Let‘s familiarize ourselves with the new coins starting with the ten gallon denomination which features the president‘s mother, Barbara Bush, who will forever be remembered for single-handedly changing the world‘s perspective by noting that the refugees of hurricane Katrina were better off after the disaster than before.  This happy fact is memorialized on the reverse with the adorable image of two lost children paddling past the superdome. 

The five gallon coin celebrates our comatose press and the fifth anniversary of Larry King‘s momentous interview with Elizabeth Taylor on the eve of the Iraq war.  This coin is also known as the buffaloed press nickel because of the American bison on the reverse, butting heads with the liberal media. 

The one gallon coin or the Condi, honors Secretary of State Condoleezza Rice whose solution to Middle East conflict is summarized on the reverse, piping Persia for peace.  The half gallon coin or Scalia depicts the Supreme Court justice against a backdrop of uncounted Florida ballots.  While on the reverse, presidential advisor Karl Rove celebrates the modern miracle of electronic voting. 

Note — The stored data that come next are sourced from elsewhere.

(* ===== verification/TcpServer.v ===== *)
(** [minirpc::EventLoopPool] (include/minirpc/net/EventLoopPool.h, src/net/EventLoopPool.cpp) and
    [minirpc::TcpServer] (include/minirpc/net/TcpServer.h, src/net/TcpServer.cpp): the accept loop,
    the distribution of connections over the event loops, and the table that keeps them alive. *)
From stdpp Require Import base list gmap strings numbers.
From Stdlib Require Import Ascii ZArith Lia.
From S2P Require Import Prelude Bytes Buffer Poller TcpConnection.

(** An event loop, by its identity. *)
Abbreviation loop_id := nat.

(** ** EventLoopPool *)

Module EventLoopPool.

Record EventLoopPool := mkEventLoopPool {
  threadCount_ : nat;
  loops_ : list loop_id;
  next_ : Z;
  started_ : bool;
}.

Definition EventLoopPool_new (threadCount : nat) : EventLoopPool :=
  mkEventLoopPool (if threadCount =? 0 then 1 else threadCount) [] 0 false.

(** [start]; [spawn i] is the loop the [i]-th thread makes and hands back. *)
Definition start (spawn : nat -> loop_id) (p : EventLoopPool) : EventLoopPool :=
  if started_ p then p
  else mkEventLoopPool (threadCount_ p) (loops_ p ++ map spawn (seq 0 (threadCount_ p))) (next_ p) true.

Definition getNext (p : EventLoopPool) : option loop_id * EventLoopPool :=
  match loops_ p with
  | [] => (None, p)
  | _ =>
      (loops_ p !! Z.to_nat (next_ p mod Z.of_nat (length (loops_ p))),
       mkEventLoopPool (threadCount_ p) (loops_ p) (u64 (next_ p + 1)) (started_ p))
  end.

Finally, there‘s the one cup coin or the bracero, honoring the millions of aliens the president welcomed into the American labor pool. It features the unknown bracero on the front.  While on the back more illegals jump the border in Roger Clark Wilson‘s gateway to servitude.  Yes, a fitting tribute to big business‘ final triumph over organized labor.  The larger denomination begin with the 25 gallon royal Limbaugh. Celebrating uniformity of speech, it features a Greco-Roman interpretation of commentators Bill O‘Reilly, Sean Hannity and Anne Coulter, under the banner, one media, one voice. 

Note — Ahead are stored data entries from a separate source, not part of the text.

(* ===== verification/Socket.v ===== *)
(** [minirpc::Socket] (include/minirpc/net/Socket.h, src/net/Socket.cpp) over the socket calls of
    the kernel, and the parts of [TcpServer] (src/net/TcpServer.cpp) that use it: the listening
    socket, [start] and the accept loop. *)
From stdpp Require Import base list gmap strings numbers.
From Stdlib Require Import Ascii ZArith Lia.
From S2P Require Import Prelude Bytes Inet Poller TcpConnection TcpServer.

(** ** The kernel *)

(** A call fails with an error number, or returns. *)
Inductive sysret (A : Type) :=
| Fail (errno : Z)
| Ret (a : A).
Arguments Fail {A} errno.
Arguments Ret {A} a.

Definition SOL_SOCKET : Z := 1.
Definition SO_REUSEADDR : Z := 2.
Definition SO_KEEPALIVE : Z := 9.
Definition SO_REUSEPORT : Z := 15.
Definition IPPROTO_TCP : Z := 6.
Definition TCP_NODELAY : Z := 1.
Definition SHUT_WR : Z := 1.

(** The calls, on the state [W] of the kernel. *)
Class Sockets (W : Type) := {
  sys_socket : W -> sysret Z * W;
  sys_bind : W -> Z -> sockaddr_in -> sysret unit * W;
  sys_listen : W -> Z -> sysret unit * W;
  sys_accept4 : W -> Z -> sysret (Z * sockaddr_in) * W;
  sys_shutdown : W -> Z -> Z -> sysret unit * W;
  sys_setsockopt : W -> Z -> Z -> Z -> Z -> sysret unit * W;
  sys_close : W -> Z -> W;
}.

(** accept(2): the connections waiting on a listening socket are taken in order; a failure takes
    none, and [EAGAIN] is for an empty queue. *)
Class AcceptLaws (W : Type) `{Sockets W} := {
  backlog : W -> Z -> list (Z * sockaddr_in);
  accept_ret : forall w fd x w', sys_accept4 w fd = (Ret x, w') -> backlog w fd = x :: backlog w' fd;
  accept_fail : forall w fd e w', sys_accept4 w fd = (Fail e, w') ->
    backlog w' fd = backlog w fd /\ (e = EAGAIN -> backlog w fd = []);
}.

(** A function that may call [abort]. *)
Inductive outcome (A : Type) :=
| Returns (a : A)
| Aborts.
Arguments Returns {A} a.
Arguments Aborts {A}.

(** ** Socket *)

Section Socket.
Context {W : Type} `{Sockets W}.

Record Socket := mkSocket { fd_ : Z }.

Definition Socket_destroy (s : Socket) (w : W) : W := if (0 <=? fd_ s)%Z then sys_close w (fd_ s) else w.

Definition bindAddress (s : Socket) (addr : sockaddr_in) (w : W) : outcome W :=
  match sys_bind w (fd_ s) addr with (Fail _, _) => Aborts | (Ret _, w) => Returns w end.

Definition listen (s : Socket) (w : W) : outcome W :=
  match sys_listen w (fd_ s) with (Fail _, _) => Aborts | (Ret _, w) => Returns w end.

(** The descriptor, or the error; [*peerAddr] is set on success. *)
Definition accept (s : Socket) (w : W) : sysret (Z * sockaddr_in) * W := sys_accept4 w (fd_ s).

(** A failure is logged. *)
Definition shutdownWrite (s : Socket) (w : W) : bool * W :=
  match sys_shutdown w (fd_ s) SHUT_WR with (Fail _, w) => (false, w) | (Ret _, w) => (true, w) end.

Definition opt (on : bool) : Z := if on then 1 else 0.
Definition setReuseAddr (s : Socket) (on : bool) (w : W) : W :=
  (sys_setsockopt w (fd_ s) SOL_SOCKET SO_REUSEADDR (opt on)).2.
Definition setReusePort (s : Socket) (on : bool) (w : W) : W :=
  (sys_setsockopt w (fd_ s) SOL_SOCKET SO_REUSEPORT (opt on)).2.
Definition setKeepAlive (s : Socket) (on : bool) (w : W) : W :=
  (sys_setsockopt w (fd_ s) SOL_SOCKET SO_KEEPALIVE (opt on)).2.
Definition setTcpNoDelay (s : Socket) (on : bool) (w : W) : W :=
  (sys_setsockopt w (fd_ s) IPPROTO_TCP TCP_NODELAY (opt on)).2.

(** ** TcpServer's listening socket *)

Definition createNonblockingSocket (w : W) : outcome (Z * W) :=
  match sys_socket w with (Fail _, _) => Aborts | (Ret fd, w) => Returns (fd, w) end.

(** A server with its listening socket and its accept channel. *)
Record Listener := mkListener {
  listenAddr_ : sockaddr_in;
  listenSocket_ : Socket;
  acceptChannel_ : Channel;
  core : TcpServer;
}.

Definition Listener_new (loop : loop_id) (listenAddr : sockaddr_in) (name : bytes) (w : W) :
    outcome (Listener * W) :=
  match createNonblockingSocket w with
  | Aborts => Aborts
  | Returns (fd, w) =>
      let s := mkSocket fd in
      let w := setReuseAddr s true w in
      let w := setReusePort s true w in
      Returns (mkListener listenAddr s (Channel_new fd) (TcpServer_new loop name), w)
  end.

(** [start]: bind, listen, then [acceptChannel_->enableReading()]. *)
Definition Listener_start (l : Listener) (w : W) : outcome (Listener * W) :=
  if started_ (core l) then Returns (l, w)
  else
    match bindAddress (listenSocket_ l) (listenAddr_ l) w with
    | Aborts => Aborts
    | Returns w =>
        match listen (listenSocket_ l) w with
        | Aborts => Aborts
        | Returns w =>
            let ch := acceptChannel_ l in
            Returns (mkListener (listenAddr_ l) (listenSocket_ l)
                       (set_events ch (new_events ch EnableReading)) (TcpServer.start (core l)), w)
        end
    end.

(** The loop of [handleNewConnection], with the error number that ends it. [None]: the fuel is
    used up. *)
Fixpoint accept_loop (fuel : nat) (l : Listener) (w : W) : option (Listener * W * Z) :=
  match fuel with
  | O => None
  | S fuel =>
      match accept (listenSocket_ l) w with
      | (Fail e, w) => Some (l, w, e)
      | (Ret (connfd, peerAddr), w) =>
          accept_loop fuel (mkListener (listenAddr_ l) (listenSocket_ l) (acceptChannel_ l)
                              (accept_one (core l) connfd)) w
      end
  end.

(** ** Theorems *)

(** The accept loop ends and takes the waiting connections in order: with as many turns as
    connections wait, and one more, it returns; the connections it took are the first of the
    queue, each now in the server's table as [handleNewConnection] adds them, and those it left
    are still queued; when it ended with [EAGAIN], none is left. *)
Theorem accept_loop_drains `{!AcceptLaws W} (l : Listener) (w : W) :
  let fd := fd_ (listenSocket_ l) in
  exists taken l' w' e,
    accept_loop (S (length (backlog w fd))) l w = Some (l', w', e) /\
    backlog w fd = taken ++ backlog w' fd /\
    core l' = handleNewConnection (core l) (map fst taken) /\
    (e = EAGAIN -> backlog w' fd = []).
Proof.
  cbn zeta. remember (backlog w (fd_ (listenSocket_ l))) as q eqn:Hq. revert l w Hq.
  induction q as [|x q IH]; intros l w Hq; cbn [length accept_loop]; unfold accept.
  - destruct (sys_accept4 w (fd_ (listenSocket_ l))) as [[e|x] w'] eqn:Ha.
    + destruct (accept_fail _ _ _ _ Ha) as [Hb He]. exists [], l, w', e.
      split; [done|]. split; [by rewrite Hb, <- Hq|]. split; [done|]. intros _. by rewrite Hb.
    + apply accept_ret in Ha. by rewrite Ha in Hq.
  - destruct (sys_accept4 w (fd_ (listenSocket_ l))) as [[e|[connfd peer]] w'] eqn:Ha.
    + destruct (accept_fail _ _ _ _ Ha) as [Hb He]. exists [], l, w', e.
      split; [done|]. split; [by rewrite Hb, <- Hq|]. split; [done|]. intros He'.
      by rewrite (He He') in Hq.
    + apply accept_ret in Ha. rewrite Ha in Hq. injection Hq as -> Hq.
      destruct (IH (mkListener (listenAddr_ l) (listenSocket_ l) (acceptChannel_ l)
                      (accept_one (core l) connfd)) w' Hq) as (taken & l' & w2 & e & Hl & Hb & Hc & He).
      exists ((connfd, peer) :: taken), l', w2, e. split; [exact Hl|].
      split; [cbn; by rewrite Hb|]. split; [exact Hc|exact He].
Qed.

(** A server that has started listens once: [start] returns only when the address was bound
    and the socket listens, with the accept channel waiting for [EPOLLIN]; a second [start]
    makes no system call and changes nothing. *)
Theorem start_listens (l l' : Listener) (w w' : W)
  (Hnew : started_ (core l) = false)
  (Hchan : acceptChannel_ l = Channel_new (fd_ (listenSocket_ l)))
  (Hstart : Listener_start l w = Returns (l', w')) :
  (exists w1, sys_bind w (fd_ (listenSocket_ l)) (listenAddr_ l) = (Ret tt, w1) /\
     sys_listen w1 (fd_ (listenSocket_ l)) = (Ret tt, w')) /\
  started_ (core l') = true /\ isReading (acceptChannel_ l') = true /\
  connections_ (core l') = connections_ (core l) /\
  forall w2, Listener_start l' w2 = Returns (l', w2).
Proof.
  unfold Listener_start, bindAddress, listen in Hstart. rewrite Hnew in Hstart.
  destruct (sys_bind w _ _) as [[e|[]] w1] eqn:Hb; [done|].
  destruct (sys_listen w1 _) as [[e|[]] w2] eqn:Hl; [done|]. injection Hstart as <- <-.
  split; [by exists w1|]. cbn [core acceptChannel_ TcpServer.start]. unfold TcpServer.start. rewrite Hnew.
  split; [done|]. split; [by rewrite Hchan|]. split; [done|]. intros w3. by unfold Listener_start.
Qed.

End Socket.

(** ** Witnesses *)

Module SocketSamples.

(** A kernel with one listening socket: the connections that wait, and the calls made. *)
Record kernel := mkKernel { queue : list (Z * sockaddr_in); calls : list Z }.

#[export] Instance kernel_sockets : Sockets kernel := {|
  sys_socket w := (Ret 3%Z, w);
  sys_bind w fd _ := (Ret tt, mkKernel (queue w) (calls w ++ [fd]));
  sys_listen w fd := (Ret tt, mkKernel (queue w) (calls w ++ [fd]));
  sys_accept4 w _ :=
    match queue w with
    | [] => (Fail EAGAIN, w)
    | x :: q => (Ret x, mkKernel q (calls w))
    end;
  sys_shutdown w _ _ := (Ret tt, w);
  sys_setsockopt w _ _ _ _ := (Ret tt, w);
  sys_close w _ := w;
|}.

#[export] Instance kernel_laws : AcceptLaws kernel.
Proof.
  refine {| backlog w _ := queue w |}.
  - intros [[|x q] c] fd y w' [= <- <-]. done.
  - intros [[|x q] c] fd e w' Hf; cbn in Hf; [|done]. injection Hf as <- <-. done.
Defined.

Definition addr : sockaddr_in := mkSockaddr AF_INET 0x901f 0.
Definition waiting_kernel : kernel := mkKernel [(7%Z, addr); (8%Z, addr)] [].
Definition listener : Listener := mkListener addr (mkSocket 3) (Channel_new 3) (TcpServer_new 0 (lit "s")).
Definition listening_ : Listener :=
  mkListener addr (mkSocket 3) (mkChannel_ 3 1 0) (TcpServer.start (TcpServer_new 0 (lit "s"))).

Lemma accept_loop_drains_witness :
  exists (taken : list (Z * sockaddr_in)) l' w' e,
    accept_loop 3 listening_ waiting_kernel = Some (l', w', e) /\
    map fst taken = [7%Z; 8%Z] /\ core l' = handleNewConnection (core listening_) (map fst taken).
Proof.
  destruct (accept_loop_drains listening_ waiting_kernel) as (taken & l' & w' & e & Hl & Hb & Hc & He).
  exists taken, l', w', e. split; [exact Hl|]. split; [|exact Hc].
  assert (He' : e = EAGAIN) by (vm_compute in Hl; injection Hl as _ _ <-; reflexivity).
  rewrite (He He') in Hb. rewrite app_nil_r in Hb. rewrite <- Hb. reflexivity.
Defined.

Lemma start_listens_witness :
  Listener_start listener waiting_kernel
  = Returns (listening_, mkKernel [(7%Z, addr); (8%Z, addr)] [3%Z; 3%Z]) /\
  isReading (acceptChannel_ listening_) = true.
Proof.
  assert (H : Listener_start listener waiting_kernel
    = Returns (listening_, mkKernel [(7%Z, addr); (8%Z, addr)] [3%Z; 3%Z])) by reflexivity.
  split; [exact H|].
  apply (start_listens listener listening_ waiting_kernel _ eq_refl eq_refl H).
Defined.

End SocketSamples.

The 50 gallon coin pays homage to Donald Rumsfeld and the concept of democracy at gunpoint.  The 75 gallon coin features Vice President Cheney and the creed for which he‘s dedicated the bulk of his public life, in greed we trust.  On the reverse, an American eagle and the price of gas engaged in a symbolic race for the moon.

Finally there‘s the 100 gallon coin or the Bush doubloon, the presidential credo fighting terrorism by creating it is featured.  On the reverse the events of 9/11 are recalled under the motto, lest they forget, we‘ll remind.  Here a new World Trade Center rises from the ashes of the Pentagon, crusted by the men of Iwo Jima.  On the right, Vice President Cheney is seen canceling North American fighter cover, while on the left, the president reads “My Pet Goat” to Florida kindergartners.  Yes, it‘s a vivid snapshot of that fateful day, captured for all time in 100 percent depleted uranium.  Be among the first to redeem coins worth 100 gallons or more and receive this limited edition doubloon, featuring President Bush along with Presidents Hoover and Harding, kindred leaders who also labored under a plundered economy.  Yes, it‘s out with the old, in with the new, operation change for the better from the United States government and Halliburton, working together to round up every cent you have.  A percentage of every Halliburton purchase is donated to the New Orleans wetlands reserve. 


OLBERMANN:   That‘s the COUNTDOWN for this the 1,724 day since the declaration of mission accomplished in Iraq.  We‘ll see you back here tomorrow night, I hope at 6:00 Eastern, 3:00 Pacific for MSNBC‘s coverage of the results from the Nevada caucuses and the Republican primary in South Carolina.  I‘m Keith Olbermann, good night and good luck.